Open 9kolai opened 3 years ago
Ugh... tm Corpus objects are horrible. But here's how to convert them. Trim the docvars you no longer need. And please update your version of R and quanteda.
library("manifestoR")
## Loading required package: NLP
## Loading required package: tm
## When publishing work using the Manifesto Corpus, please make sure to cite it correctly and to give the identification number of the corpus version used for your analysis.
##
## You can print citation and version information with the function mp_cite().
##
## Note that some of the scaling/analysis algorithms provided with this package were conceptually developed by authors referenced in the respective function documentation. Please also reference them when using these algorithms.
mp_setapikey(key.file = "~/tmp/mp_apikey.txt")

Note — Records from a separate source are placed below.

(* ===== verification/WinPaths.v ===== *)
(** * Where the files of the product are, on Windows ([src/libmodule/stdpaths.c])

    The directories are found from the path of the program.  The strings are built in
    blocks of memory, with the offsets of the code; a write outside a block is
    [OutOfBounds]. *)
From S2P Require Import Prelude Buffer Conf WinQuarantine Daemon.

#[local] Open Scope string_scope.
#[local] Open Scope Z_scope.

Definition WIN_MODULES_PATH : string := "modules".
Definition WIN_MODULES_DB_PATH : string := "DB".
Definition WIN_CONF_DIR : string := "conf".

(** ** Blocks *)

Definition block : Type := list (option ascii).

Definition calloc (n : Z) : block := replicate (Z.to_nat n) (Some "000"%char).

(** [p[off] = c] *)
Definition set_char (p : block) (off : Z) (c : ascii) : outcome block := memcpy_at p off [c].

(** [memcpy_s(p + off, destsz, s, count)], where [s] has more than [count] bytes: more than
    [destsz] is refused by the handler of invalid parameters. *)
Definition memcpy_s (p : block) (off destsz : Z) (s : string) (count : Z) : outcome block :=
  if destsz <? count then Fault Aborted else memcpy_at p off (take (Z.to_nat count) (bytes s)).

(** The string a block holds. *)
Definition text (p : block) : string := c_string (omap id p).

(** [strnlen_s(s, _MAX_PATH)] *)
Definition strnlen_s (s : string) : Z := Z.of_nat (String.length (prefix_max s)).

(** ** The paths *)

Section paths.
(** [GetModuleFileNameA], with a buffer of MAX_PATH bytes. *)
Variable module_file_name : option string.

Definition GetBinaryDirectory : outcome (option string) :=
  match module_file_name with
  | None => Ok None
  | Some filepath =>
      match last_backslash filepath with
      | None => Ok None
      | Some (dir, _) =>
          let len := Z.of_nat (String.length dir) in
          dirpath ← set_char (calloc (len + 1)) len "000";
          dirpath ← memcpy_s dirpath 0 len filepath len;
          Ok (Some (text dirpath))
      end
  end.

Definition os_stdpath_module : outcome (option string) :=
  d ← GetBinaryDirectory;
  match d with
  | None => Ok None
  | Some dirpath =>
      let len := strnlen_s dirpath + strnlen_s WIN_MODULES_PATH + 1 in
      modulesdir ← set_char (calloc (len + 1)) len "000";
      modulesdir ← memcpy_s modulesdir 0 len dirpath (strnlen_s dirpath);
      modulesdir ← set_char modulesdir (strnlen_s dirpath) "\";
      modulesdir ← memcpy_s modulesdir (strnlen_s dirpath + 1) len WIN_MODULES_PATH (strnlen_s WIN_MODULES_PATH);
      Ok (Some (text modulesdir))
  end.

Definition os_stdpath_config_file : outcome (option string) :=
  d ← GetBinaryDirectory;
  match d with
  | None => Ok None
  | Some dirpath =>
      let conffile := "\armadito.conf" in
      let len := strnlen_s dirpath + strnlen_s WIN_CONF_DIR + strnlen_s conffile + 1 in
      confdir ← set_char (calloc (len + 1)) len "000";
      confdir ← memcpy_s confdir 0 len dirpath (strnlen_s dirpath);
      confdir ← set_char confdir (strnlen_s dirpath) "\";
      confdir ← memcpy_s confdir (strnlen_s dirpath + 1) len WIN_CONF_DIR (strnlen_s WIN_CONF_DIR);
      confdir ← memcpy_s confdir (strnlen_s dirpath + strnlen_s WIN_CONF_DIR + 1) len conffile (strnlen_s conffile);
      Ok (Some (text confdir))
  end.

(** The path is built, and NULL is returned. *)
Definition os_stdpath_config_dir : outcome (option string) :=
  d ← GetBinaryDirectory;
  match d with
  | None => Ok None
  | Some dirpath =>
      let len := strnlen_s dirpath + strnlen_s WIN_CONF_DIR + 1 in
      confdir ← set_char (calloc (len + 1)) len "000";
      confdir ← memcpy_s confdir 0 len dirpath (strnlen_s dirpath);
      confdir ← set_char confdir (strnlen_s dirpath) "\";
      confdir ← memcpy_s confdir (strnlen_s dirpath + 1) len WIN_CONF_DIR (strnlen_s WIN_CONF_DIR);
      Ok None
  end.

Definition os_stdpath_bases : outcome (option string) :=
  d ← GetBinaryDirectory;
  match d with
  | None => Ok None
  | Some dirpath =>
      let len := strnlen_s dirpath + strnlen_s WIN_MODULES_PATH + strnlen_s WIN_MODULES_DB_PATH + 2 in
      dbdir ← set_char (calloc (len + 1)) len "000";
      dbdir ← memcpy_s dbdir 0 len dirpath (strnlen_s dirpath);
      let off := strnlen_s dirpath in
      dbdir ← set_char dbdir off "\";
      let off := off + 1 in
      dbdir ← memcpy_s dbdir off len WIN_MODULES_PATH (strnlen_s WIN_MODULES_PATH);
      let off := off + strnlen_s WIN_MODULES_PATH in
      dbdir ← set_char dbdir off "\";
      let off := off + 1 in
      dbdir ← memcpy_s dbdir off len WIN_MODULES_DB_PATH (strnlen_s WIN_MODULES_DB_PATH);
      Ok (Some (text dbdir))
  end.

Definition win_std_path (location : a6o_std_location) : outcome (option string) :=
  match location with
  | A6O_LOCATION_MODULES => os_stdpath_module
  | A6O_LOCATION_CONFIG_FILE => os_stdpath_config_file
  | A6O_LOCATION_CONFIG_DIR => os_stdpath_config_dir
  | A6O_LOCATION_BASES => os_stdpath_bases
  | A6O_LOCATION_BINARY | A6O_LOCATION_TMP => Ok None
  end.

End paths.

(** ** Blocks that are filled from the left *)

(** [t], then [n] zero bytes. *)
Definition filled (t : list ascii) (n : nat) : block := ((Some <$> t) ++ replicate n (Some "000"%char))%list.

Lemma calloc_filled n : 0 <= n -> calloc n = filled [] (Z.to_nat n).
Proof. done. Qed.

Lemma fill_next t n data :
  (length data <= n)%nat -> memcpy_at (filled t n) (Z.of_nat (length t)) data = Ok (filled (t ++ data)%list (n - length data)).
Proof.
  intros Hn. unfold memcpy_at, filled. rewrite length_app, length_fmap, length_replicate, Nat2Z.id.
  rewrite bool_decide_eq_true_2 by lia. rewrite take_app_length' by (by rewrite length_fmap).
  rewrite drop_app_add' by (by rewrite length_fmap). by rewrite drop_replicate, fmap_app, <- app_assoc.
Qed.

(** The last byte is set to what it is. *)
Lemma set_last len : 0 <= len -> set_char (calloc (len + 1)) len "000" = Ok (filled [] (Z.to_nat (len + 1))).
Proof.
  intros Hlen. unfold set_char, memcpy_at, calloc, filled. cbn [fmap list_fmap app length].
  rewrite bool_decide_eq_true_2 by (rewrite length_replicate; lia). f_equal.
  replace (Z.to_nat (len + 1)) with (Z.to_nat len + 1)%nat by lia. rewrite replicate_add.
  rewrite take_app_length' by (by rewrite length_replicate). rewrite drop_ge by (rewrite length_app, !length_replicate; lia). done.
Qed.

Lemma omap_some (t : list ascii) : omap id (Some <$> t) = t.
Proof. induction t as [|c t IH]; [done|]. cbn. by rewrite IH. Qed.

Lemma text_filled t n : "000"%char ∉ t -> (0 < n)%nat -> text (filled t n) = of_bytes t.
Proof.
  intros Ht Hn. destruct n as [|n]; [lia|]. unfold text, filled. rewrite omap_app, omap_some. cbn.
  rewrite <- (bytes_of_bytes t) at 1. apply c_string_nul. by rewrite bytes_of_bytes.
Qed.

Lemma text_path dir suffix t n :
  t = (bytes dir ++ bytes suffix)%list -> "000"%char ∉ (bytes dir ++ bytes suffix)%list -> (0 < n)%nat ->
  text (filled t n) = dir +:+ suffix.
Proof. intros -> Ht Hn. rewrite text_filled by done. by rewrite <- bytes_app, of_bytes_bytes. Qed.

(** One more string, and one more character. *)
Lemma put_string t n len off s count :
  off = Z.of_nat (length t) -> count = Z.of_nat (String.length s) -> (String.length s <= n)%nat -> count <= len ->
  memcpy_s (filled t n) off len s count = Ok (filled (t ++ bytes s)%list (n - String.length s)).
Proof.
  intros -> -> Hn Hlen. unfold memcpy_s. rewrite (proj2 (Z.ltb_ge len (Z.of_nat (String.length s)))) by done.
  rewrite Nat2Z.id, take_ge by (by rewrite length_bytes). rewrite fill_next by (by rewrite length_bytes). by rewrite length_bytes.
Qed.

Lemma put_char t n off c :
  off = Z.of_nat (length t) -> (0 < n)%nat -> set_char (filled t n) off c = Ok (filled (t ++ [c])%list (n - 1)).
Proof. intros -> Hn. unfold set_char. by rewrite fill_next. Qed.

(** Run the writes of a path, one after the other. *)
Ltac build_path :=
  repeat (first [rewrite put_string|rewrite put_char]; [|rewrite ?length_app, ?length_bytes; cbn; lia..];
          cbn [mbind outcome_bind]).

(** ** Where the files are *)

Section spec.
Variables (dir name : string).
Hypothesis Hname : last_backslash (dir +:+ name) = Some (dir, name).
Hypothesis Hlen : (String.length (dir +:+ name) < MAX_PATH)%nat.
Hypothesis Hnul : "000"%char ∉ bytes dir.

Lemma dir_length : (String.length dir < MAX_PATH)%nat.
Proof. rewrite <- !length_bytes, bytes_app, length_app in Hlen. rewrite <- length_bytes. lia. Qed.

Lemma strnlen_dir : strnlen_s dir = Z.of_nat (String.length dir).
Proof. pose proof dir_length. unfold strnlen_s. by rewrite prefix_whole by lia. Qed.

Lemma binary_directory : GetBinaryDirectory (Some (dir +:+ name)) = Ok (Some dir).
Proof.
  unfold GetBinaryDirectory. rewrite Hname, set_last by lia. cbn [mbind outcome_bind]. unfold memcpy_s.
  rewrite Z.ltb_irrefl, Nat2Z.id, bytes_app, take_app_length' by (by rewrite length_bytes).
  rewrite (fill_next []) by (rewrite length_bytes; lia). cbn [mbind outcome_bind app].
  rewrite text_filled by (first [done|rewrite length_bytes; lia]). by rewrite of_bytes_bytes.
Qed.
End spec.

(** Of the path of the program, whatever its length, the modules, the configuration file and
    the bases are looked for under its directory; every string is built inside its block and
    ends with a zero byte.  The directory of further configuration files is built in the same
    way, but never returned. *)
Theorem windows_paths (filepath dir name : string)
    (Hname : last_backslash filepath = Some (dir, name)) (Hlen : (String.length filepath < MAX_PATH)%nat)
    (Hnul : "000"%char ∉ bytes filepath) :
  win_std_path (Some filepath) A6O_LOCATION_MODULES = Ok (Some (dir +:+ "\modules")) /\
  win_std_path (Some filepath) A6O_LOCATION_CONFIG_FILE = Ok (Some (dir +:+ "\conf\armadito.conf")) /\
  win_std_path (Some filepath) A6O_LOCATION_BASES = Ok (Some (dir +:+ "\modules\DB")) /\
  win_std_path (Some filepath) A6O_LOCATION_CONFIG_DIR = Ok None.
Proof.
  pose proof (backslash_split _ _ _ Hname) as ->. rewrite bytes_app in Hnul. apply not_elem_of_app in Hnul as [Hnul _].
  cbn [win_std_path]. unfold os_stdpath_module, os_stdpath_config_file, os_stdpath_bases, os_stdpath_config_dir.
  rewrite binary_directory by done. cbn [mbind outcome_bind].
  pose proof (dir_length dir name Hlen) as Hd. rewrite (strnlen_dir dir name Hlen). unfold MAX_PATH in Hd.
  assert (strnlen_s WIN_MODULES_PATH = 7) as -> by reflexivity. assert (strnlen_s WIN_CONF_DIR = 4) as -> by reflexivity.
  assert (strnlen_s "\armadito.conf" = 14) as -> by reflexivity. assert (strnlen_s WIN_MODULES_DB_PATH = 2) as -> by reflexivity.
  rewrite !set_last by lia. cbn [mbind outcome_bind].
  split_and!; build_path; try done; f_equal; f_equal;
    (apply text_path; [by rewrite <- ?(assoc_L (++))|rewrite not_elem_of_app; split; [done|by apply (proj1 (bool_decide_eq_true _))]|cbn; lia]).
Qed.

Lemma windows_paths_witness :
  let program := "C:\Program Files\Armadito\armadito-svc.exe" in
  win_std_path (Some program) A6O_LOCATION_CONFIG_FILE = Ok (Some "C:\Program Files\Armadito\conf\armadito.conf") /\
  win_std_path (Some program) A6O_LOCATION_CONFIG_DIR = Ok None.
Proof.
  intros program.
  destruct (windows_paths program "C:\Program Files\Armadito" "\armadito-svc.exe") as (_ & H1 & _ & H2);
    [reflexivity|cbn; unfold MAX_PATH; lia|by apply (proj1 (bool_decide_eq_true _))|]. by split.
Defined.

mp_use_corpus_version("2017-2")
available_us2012 <- mp_availability(countryname == "United States" & date == 201211 & partyname %in% c("Democratic Party", "Republican Party"))
## Connecting to Manifesto Project DB API...
## Connecting to Manifesto Project DB API... corpus version: 2017-2
## Connecting to Manifesto Project DB API...
## Connecting to Manifesto Project DB API... corpus version: 2017-2
## Connecting to Manifesto Project DB API... corpus version: 2017-2
tm_corpus <- mp_corpus(available_us2012)
## Connecting to Manifesto Project DB API... corpus version: 2017-2
library("quanteda")
## Package version: 3.0.9000
## Unicode version: 13.0
## ICU version: 69.1
## Parallel computing: 12 of 12 threads used.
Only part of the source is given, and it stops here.